I've used either sliced carrot or simple hay cubes for quite a time now (not for clicker training, though) and my horse loves them - he enjoys the act of receiving something more than the taste itself!, but have you considered that your horse has something that she values much higher than food? For example, grazing, scratching in a particular spot, taking the halter off, letting her romp around or go faster, etc. No all horses are food motivated and if you have to go through various kinds of treats, because "the value wears off", something's not quite right with the particular approach of training for the particular horse.

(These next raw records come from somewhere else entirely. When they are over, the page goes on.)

(** * FLUID code writer: block CRC, tagging, escaping and merge-back

    A shallow embedding of [fluid/code.cxx] and [fluid/code.h]
    ([Fd_Code_Writer]).  Memory bytes are integers in [0..255]; a C string
    is the list of its bytes before the terminating NUL; the two output
    files are the lists of bytes written to them so far. *)

From Stdlib Require Import ZArith Lia Bool List Ascii String.
From stdpp Require Import base tactics option list.
Import ListNotations.

Local Open Scope Z_scope.

(** ** Bytes and C strings *)

Definition byte_of_ascii (a : ascii) : Z := Z.of_N (N_of_ascii a).

Definition bytes (s : string) : list Z := map byte_of_ascii (list_ascii_of_string s).

(** Value of a byte read through a [char] lvalue ([char] is signed on the
    platforms FLUID is built for; every use below gives the same answer for
    an unsigned [char]). *)
Definition char_val (b : Z) : Z := if b <? 128 then b else b - 256.

(** [(uchar)c]. *)
Definition to_uchar (c : Z) : Z := c mod 256.

(** [*s]: the byte at a pointer into a buffer whose remaining bytes are [s].
    All buffers handed to the functions below are NUL terminated, so a read
    at the end of the list yields the terminator. *)
Definition peek (s : list Z) : Z := hd 0 s.

(** The C string starting at a pointer: the bytes before the first NUL. *)
Fixpoint cstr (s : list Z) : list Z :=
  match s with
  | [] => []
  | c :: s' => if c =? 0 then [] else c :: cstr s'
  end.

Definition strlen (s : list Z) : Z := Z.of_nat (length (cstr s)).

(** [isspace] of <ctype.h> in the "C" locale: space, and the control
    characters [\t \n \v \f \r]. *)
Definition isspace (c : Z) : bool := (c =? 32) || ((9 <=? c) && (c <=? 13)).

(** ** CRC-32

    [crc32] comes from zlib, outside [code.cxx]. *)

(** Modelled from the spec: one shift of the CRC32 register (reflected
    polynomial [0xEDB88320]). *)
Definition crc32_shift (c : Z) : Z :=
  if Z.testbit c 0 then Z.lxor (Z.shiftr c 1) 0xEDB88320 else Z.shiftr c 1.

(** Modelled from the spec: [crc32(crc, s, 1)], the CRC32 of zlib continued
    over the one byte [b]; the bitwise form of the table-driven routine,
    with its inversion before and after. *)
Definition crc32 (crc : Z) (b : Z) : Z :=
  Z.lxor (Nat.iter 8 crc32_shift (Z.lxor (Z.lxor crc 0xFFFFFFFF) b)) 0xFFFFFFFF.

(** Modelled from the spec: [crc32(0, NULL, 0)], the CRC32 initial value. *)
Definition crc32_init : Z := 0.

Definition crc32_bytes (crc : Z) (l : list Z) : Z := fold_left crc32 l crc.


(** ** printf conversions used by the writer *)

Fixpoint digits_of (fuel : nat) (base n : Z) (acc : list Z) : list Z :=
  match fuel with
  | O => acc
  | S fuel' =>
      let d := n mod base in
      let c := if d <? 10 then 48 + d else 87 + d in
      if n / base =? 0 then c :: acc else digits_of fuel' base (n / base) (c :: acc)
  end.

(** Digits of a non-negative number, most significant first. *)
Definition unsigned_digits (base n : Z) : list Z :=
  digits_of (S (Z.to_nat (Z.log2 n))) base n [].

Definition zero_pad (width : nat) (l : list Z) : list Z :=
  repeat 48 (width - length l) ++ l.

(** [%d] *)
Definition fmt_d (n : Z) : list Z :=
  if n <? 0 then 45 :: unsigned_digits 10 (- n) else unsigned_digits 10 n.

(** [%04x], [%08x] of an [unsigned int] *)
Definition fmt_0x (width : nat) (n : Z) : list Z :=
  zero_pad width (unsigned_digits 16 (n mod 2 ^ 32)).

(** [%o] of an [unsigned int] *)
Definition fmt_o (n : Z) : list Z := unsigned_digits 8 (n mod 2 ^ 32).

(** ** Writer state *)

(** Project settings read by the writer ([g_project]). *)
Record Fluid_Project := {
  write_mergeback_data : bool;
  utf8_in_src : bool
}.

(** [Fd_Text_Tree]: [TNull] is the null pointer. *)
Inductive Fd_Text_Tree :=
| TNull
| TNode (text : list Z) (left right : Fd_Text_Tree).

(** The members of [Fd_Code_Writer] the modelled functions touch.  A [FILE*]
    is the list of bytes written to it; [block_buffer_] is [None] for the
    null pointer and otherwise the C string the buffer holds. *)
Record Fd_Code_Writer := {
  code_file : list Z;
  header_file : list Z;
  text_in_header : Fd_Text_Tree;
  text_in_code : Fd_Text_Tree;
  block_crc_ : Z;
  block_buffer_ : option (list Z);
  block_buffer_size_ : Z;
  block_line_start_ : bool;
  indentation : Z;
  write_sourceview : bool;
  varused_test : Z;
  varused : Z
}.

(** The constructor [Fd_Code_Writer::Fd_Code_Writer()]. *)
Definition Fd_Code_Writer_new : Fd_Code_Writer := {|
  code_file := []; header_file := [];
  text_in_header := TNull; text_in_code := TNull;
  block_crc_ := crc32_init; block_buffer_ := None; block_buffer_size_ := 0;
  block_line_start_ := true; indentation := 0; write_sourceview := false;
  varused_test := 0; varused := 0 |}.

Definition fputs_code (t : list Z) (w : Fd_Code_Writer) : Fd_Code_Writer :=
  {| code_file := code_file w ++ t; header_file := header_file w;
     text_in_header := text_in_header w; text_in_code := text_in_code w;
     block_crc_ := block_crc_ w; block_buffer_ := block_buffer_ w;
     block_buffer_size_ := block_buffer_size_ w;
     block_line_start_ := block_line_start_ w; indentation := indentation w;
     write_sourceview := write_sourceview w; varused_test := varused_test w;
     varused := varused w |}.

Definition fputs_header (t : list Z) (w : Fd_Code_Writer) : Fd_Code_Writer :=
  {| code_file := code_file w; header_file := header_file w ++ t;
     text_in_header := text_in_header w; text_in_code := text_in_code w;
     block_crc_ := block_crc_ w; block_buffer_ := block_buffer_ w;
     block_buffer_size_ := block_buffer_size_ w;
     block_line_start_ := block_line_start_ w; indentation := indentation w;
     write_sourceview := write_sourceview w; varused_test := varused_test w;
     varused := varused w |}.

Definition set_block (crc : Z) (ls : bool) (w : Fd_Code_Writer) : Fd_Code_Writer :=
  {| code_file := code_file w; header_file := header_file w;
     text_in_header := text_in_header w; text_in_code := text_in_code w;
     block_crc_ := crc; block_buffer_ := block_buffer_ w;
     block_buffer_size_ := block_buffer_size_ w;
     block_line_start_ := ls; indentation := indentation w;
     write_sourceview := write_sourceview w; varused_test := varused_test w;
     varused := varused w |}.

Definition set_block_buffer (buf : option (list Z)) (size : Z) (w : Fd_Code_Writer)
  : Fd_Code_Writer :=
  {| code_file := code_file w; header_file := header_file w;
     text_in_header := text_in_header w; text_in_code := text_in_code w;
     block_crc_ := block_crc_ w; block_buffer_ := buf;
     block_buffer_size_ := size;
     block_line_start_ := block_line_start_ w; indentation := indentation w;
     write_sourceview := write_sourceview w; varused_test := varused_test w;
     varused := varused w |}.

Definition set_text_in_header (t : Fd_Text_Tree) (w : Fd_Code_Writer) : Fd_Code_Writer :=
  {| code_file := code_file w; header_file := header_file w;
     text_in_header := t; text_in_code := text_in_code w;
     block_crc_ := block_crc_ w; block_buffer_ := block_buffer_ w;
     block_buffer_size_ := block_buffer_size_ w;
     block_line_start_ := block_line_start_ w; indentation := indentation w;
     write_sourceview := write_sourceview w; varused_test := varused_test w;
     varused := varused w |}.

Definition set_text_in_code (t : Fd_Text_Tree) (w : Fd_Code_Writer) : Fd_Code_Writer :=
  {| code_file := code_file w; header_file := header_file w;
     text_in_header := text_in_header w; text_in_code := t;
     block_crc_ := block_crc_ w; block_buffer_ := block_buffer_ w;
     block_buffer_size_ := block_buffer_size_ w;
     block_line_start_ := block_line_start_ w; indentation := indentation w;
     write_sourceview := write_sourceview w; varused_test := varused_test w;
     varused := varused w |}.

Definition set_varused (v : Z) (w : Fd_Code_Writer) : Fd_Code_Writer :=
  {| code_file := code_file w; header_file := header_file w;
     text_in_header := text_in_header w; text_in_code := text_in_code w;
     block_crc_ := block_crc_ w; block_buffer_ := block_buffer_ w;
     block_buffer_size_ := block_buffer_size_ w;
     block_line_start_ := block_line_start_ w; indentation := indentation w;
     write_sourceview := write_sourceview w; varused_test := varused_test w;
     varused := v |}.

(** ** The writer monad

    A member function is a state transformer on the writer that may hit
    undefined behaviour ([None]): a null pointer handed to [fputs], a read
    outside a buffer. *)

Definition Writer (A : Type) : Type := Fd_Code_Writer -> option (A * Fd_Code_Writer).

#[global] Instance Writer_ret : MRet Writer := fun A x w => Some (x, w).

#[global] Instance Writer_bind : MBind Writer := fun A B f m w =>
  match m w with
  | Some (x, w') => f x w'
  | None => None
  end.

Definition modify (f : Fd_Code_Writer -> Fd_Code_Writer) : Writer () :=
  fun w => Some (tt, f w).

Definition gets {A} (f : Fd_Code_Writer -> A) : Writer A := fun w => Some (f w, w).

Definition undefined {A} : Writer A := fun _ => None.

(** Final state of a run, when it is defined. *)
Definition exec {A} (m : Writer A) (w : Fd_Code_Writer) : option Fd_Code_Writer :=
  snd <$> m w.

Besides, clicker training is supposed to wean off the treats over time, not stick to them as the sole reason why a horse should be motivated at all.


----------



## jamesdean57 (Feb 2, 2013)

There is 18 home made horse treats here, hope that helps.

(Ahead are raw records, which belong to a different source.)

(** * ezdxf._acis.entities: the ACIS entity graph loader

    A shallow embedding of [src/ezdxf/_acis/entities.py].  Python objects
    live in an explicit store: an entity node is a cell of the loader's
    [heap], and a reference to it is the index of that cell, so that
    "is the same object" is equality of references.  A node is its class
    together with its instance dictionary: every assignment to an attribute,
    by the loader or by a [parse] method, is a store into that dictionary,
    and a read falls back to the class.  The loader's [entities] dictionary
    keeps Python's insertion order, because [bodies] iterates over its
    values. *)

From Stdlib Require Import ZArith String.
From Stdlib.Strings Require Import Byte.
From stdpp Require Import base option list gmap strings.

(** ** Values and exceptions *)

(** The argument of [load] is an arbitrary Python object; only its runtime
    type matters to the dispatch. *)
Inductive PyObject :=
| PyBytes (b : list byte)
| PyByteArray (b : list byte)
| PyStr (s : string)
| PyInt (z : Z)
| PyBool (b : bool)
| PyNone.

(** [type(data)] as it is printed inside an f-string. *)
Definition type_repr (data : PyObject) : string :=
  match data with
  | PyBytes _ => "<class 'bytes'>"
  | PyByteArray _ => "<class 'bytearray'>"
  | PyStr _ => "<class 'str'>"
  | PyInt _ => "<class 'int'>"
  | PyBool _ => "<class 'bool'>"
  | PyNone => "<class 'NoneType'>"
  end.

(** Exceptions that cross the loader.  [FormatError] stands for whatever the
    tokenizers and the data parsers raise on malformed input. *)
Inductive exn :=
| TypeError (msg : string)
| FormatError (msg : string)
| AttributeError (msg : string).

(** A reference to an entity node: its address in the heap. *)
Abbreviation Ref := nat (only parsing).

(** ** Records produced by the tokenizers *)

(** Modelled from the spec: the tokenizer modules [sab] and [sat] are not part
    of the sources.  A record's [attributes] is either the null-pointer
    sentinel or a pointer to another record, given by that record's identity
    and name. *)
Inductive RecordPtr :=
| NullPtr
| Ptr (target_uid : nat) (target_name : string).

Definition is_null_ptr (p : RecordPtr) : bool :=
  match p with
  | NullPtr => true
  | Ptr _ _ => false
  end.

(** Modelled from the spec: a flat record.  [r_uid] is [id(record)], the
    identity of the record object; [r_id] is the numeric id stored in the
    file; [T] is the type of the encoding's raw field tokens. *)
Record RawEntity (T : Type) := mkRaw {
  r_uid : nat;
  r_name : string;
  r_id : Z;
  r_attributes : RecordPtr;
  r_data : list T
}.
Arguments mkRaw {T}.
Arguments r_uid {T}.
Arguments r_name {T}.
Arguments r_id {T}.
Arguments r_attributes {T}.
Arguments r_data {T}.

(** Modelled from the spec: a binary field is a tag byte with its payload, a
    text field is one token; in either encoding an entity-reference field
    holds a pointer to a record. *)
Inductive SabToken :=
| SabTok (tag : Z) (payload : list byte)
| SabPtr (p : RecordPtr).

Inductive SatToken :=
| SatTok (token : string)
| SatPtr (p : RecordPtr).

Abbreviation SabEntity := (RawEntity SabToken) (only parsing).
Abbreviation SatEntity := (RawEntity SatToken) (only parsing).

(** Modelled from the spec: the data parsers [sab.SabDataParser] and
    [sat.SatDataParser] are not part of the sources.  A parser is built from
    the record's fields and the format version, and that is all a [parse]
    method can read from it. *)
Inductive DataParser :=
| SabDataParser (data : list SabToken) (version : Z)
| SatDataParser (data : list SatToken) (version : Z).

(** ** Entity classes and entity nodes *)

(** Values of instance attributes. *)
Inductive Value :=
| VInt (z : Z)
| VStr (s : string)
| VRef (r : Ref).

#[global] Instance Value_eq_dec : EqDecision Value.
Proof. solve_decision. Defined.

(** What [parse(self, parser, entity_factory)] of a class can do with its
    arguments: finish, raise, call [entity_factory(uid, entity_type)] and go
    on with the returned node, or assign a value to an attribute of [self],
    whichever its name ([self.loop = ...] as well as [self.id = ...]).
    The two classes of the sources only finish ([pass]); the other cases are
    for classes registered by other modules. *)
Inductive ParseProg :=
| PDone
| PRaise (e : exn)
| PFactory (uid : nat) (entity_type : string) (k : Ref → ParseProg)
| PSetField (key : string) (v : Value) (k : ParseProg).

(** A class derived from [AcisEntity]: its [type] attribute, whether it is
    [Body] or derives from it, and its [parse] method. *)
Record EntityClass := mkClass {
  cls_type : string;
  cls_is_body : bool;
  cls_parse : DataParser → ParseProg
}.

Easy to Make Horse Treat Recipes | Homemade Horse Treats


----------



## Saddlebag (Jan 17, 2011)

Mine are like pigs when I offer senior pellet a few senior pellets but I preferred a bag full of carrot coins. Horse got only one at a time. When I offered it my hand was always positioned so he had to turn his head away from me. He learned that treats are over there and to not mug my body for them.


----------



## Cielo Notturno (Sep 12, 2013)

My horse is so in love with carrots that I never had the need to give him something else.

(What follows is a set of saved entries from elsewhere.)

Definition with_tokens (x : list string) (st : State) : State :=
  {| _use_appos := _use_appos st; _use_exappos := _use_exappos st;
     _use_aliases := _use_aliases st;
     _remove_singletons := _remove_singletons st; _text := _text st;
     _tokens := x; _labels := _labels st; _mention_dict := _mention_dict st;
     _clusters := _clusters st; _aliases := _aliases st;
     _exappos_mentions := _exappos_mentions st;
     _appos_mentions := _appos_mentions st; _statistics := _statistics st;
     _mention_types := _mention_types st; _link_types := _link_types st;
     stdout := stdout st |}.

Definition with_labels (x : list (list Label)) (st : State) : State :=
  {| _use_appos := _use_appos st; _use_exappos := _use_exappos st;
     _use_aliases := _use_aliases st;
     _remove_singletons := _remove_singletons st; _text := _text st;
     _tokens := _tokens st; _labels := x; _mention_dict := _mention_dict st;
     _clusters := _clusters st; _aliases := _aliases st;
     _exappos_mentions := _exappos_mentions st;
     _appos_mentions := _appos_mentions st; _statistics := _statistics st;
     _mention_types := _mention_types st; _link_types := _link_types st;
     stdout := stdout st |}.

Definition with_mention_dict (x : Dict.t MentionInformation) (st : State) : State :=
  {| _use_appos := _use_appos st; _use_exappos := _use_exappos st;
     _use_aliases := _use_aliases st;
     _remove_singletons := _remove_singletons st; _text := _text st;
     _tokens := _tokens st; _labels := _labels st; _mention_dict := x;
     _clusters := _clusters st; _aliases := _aliases st;
     _exappos_mentions := _exappos_mentions st;
     _appos_mentions := _appos_mentions st; _statistics := _statistics st;
     _mention_types := _mention_types st; _link_types := _link_types st;
     stdout := stdout st |}.

Definition with_clusters (x : list Cluster) (st : State) : State :=
  {| _use_appos := _use_appos st; _use_exappos := _use_exappos st;
     _use_aliases := _use_aliases st;
     _remove_singletons := _remove_singletons st; _text := _text st;
     _tokens := _tokens st; _labels := _labels st;
     _mention_dict := _mention_dict st; _clusters := x;
     _aliases := _aliases st; _exappos_mentions := _exappos_mentions st;
     _appos_mentions := _appos_mentions st; _statistics := _statistics st;
     _mention_types := _mention_types st; _link_types := _link_types st;
     stdout := stdout st |}.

Maybe giving her too many things made her bored? So that now she always expects something new and yummier?


----------



## verona1016 (Jul 3, 2011)

I use hay pellets for a 'normal' reward and Ginger Ridge Super Stars for 'special' rewards. My horse is highly food motivated and has yet to get tired of anything I give him, though :lol:


----------



## luvmydrafts (Dec 26, 2013)

Baby carrots or anything else around that size that is easy for them to quickly put in their mouth...i like the carrots too because they're healthy..


----------



## trailhorserider (Oct 13, 2009)

I don't do clicker training, but I do carry treats in my saddlebags as rewards for performing "tasks" and my guys never get tired of their treats.....carrots and Purina's Dobbins Delights. My 4 yr old will side pass like an old pro because I give him a treat after I run him through a couple of manueuvers. So I don't know if it is normal for them to get bored of food rewards so easily. I think my guys would eat rocks if they thought it was a reward. :lol:

The only thing I can think of is your horse isn't that food motivated. :think: Very interesting!


----------



## ecasey (Oct 18, 2013)

Sliced carrots. Easy to get, cheap, and healthy!


----------



## HalfAHaffie (Jul 22, 2012)

I use Honeycomb cereal. Cheap, not sticky or wet, one at a time is substantial enough to chew on, and light enough that my treat pouch doesn't droop on my belt from the weight.


----------



## Saddlebag (Jan 17, 2011)

Our store had outdated cheerios drastically reduced so I bo't a huge box for a couple of bucks. The horses loved them but they didn't work well for treats. If the horse exhaled they were all over the ground. OK back to the carrots.


----------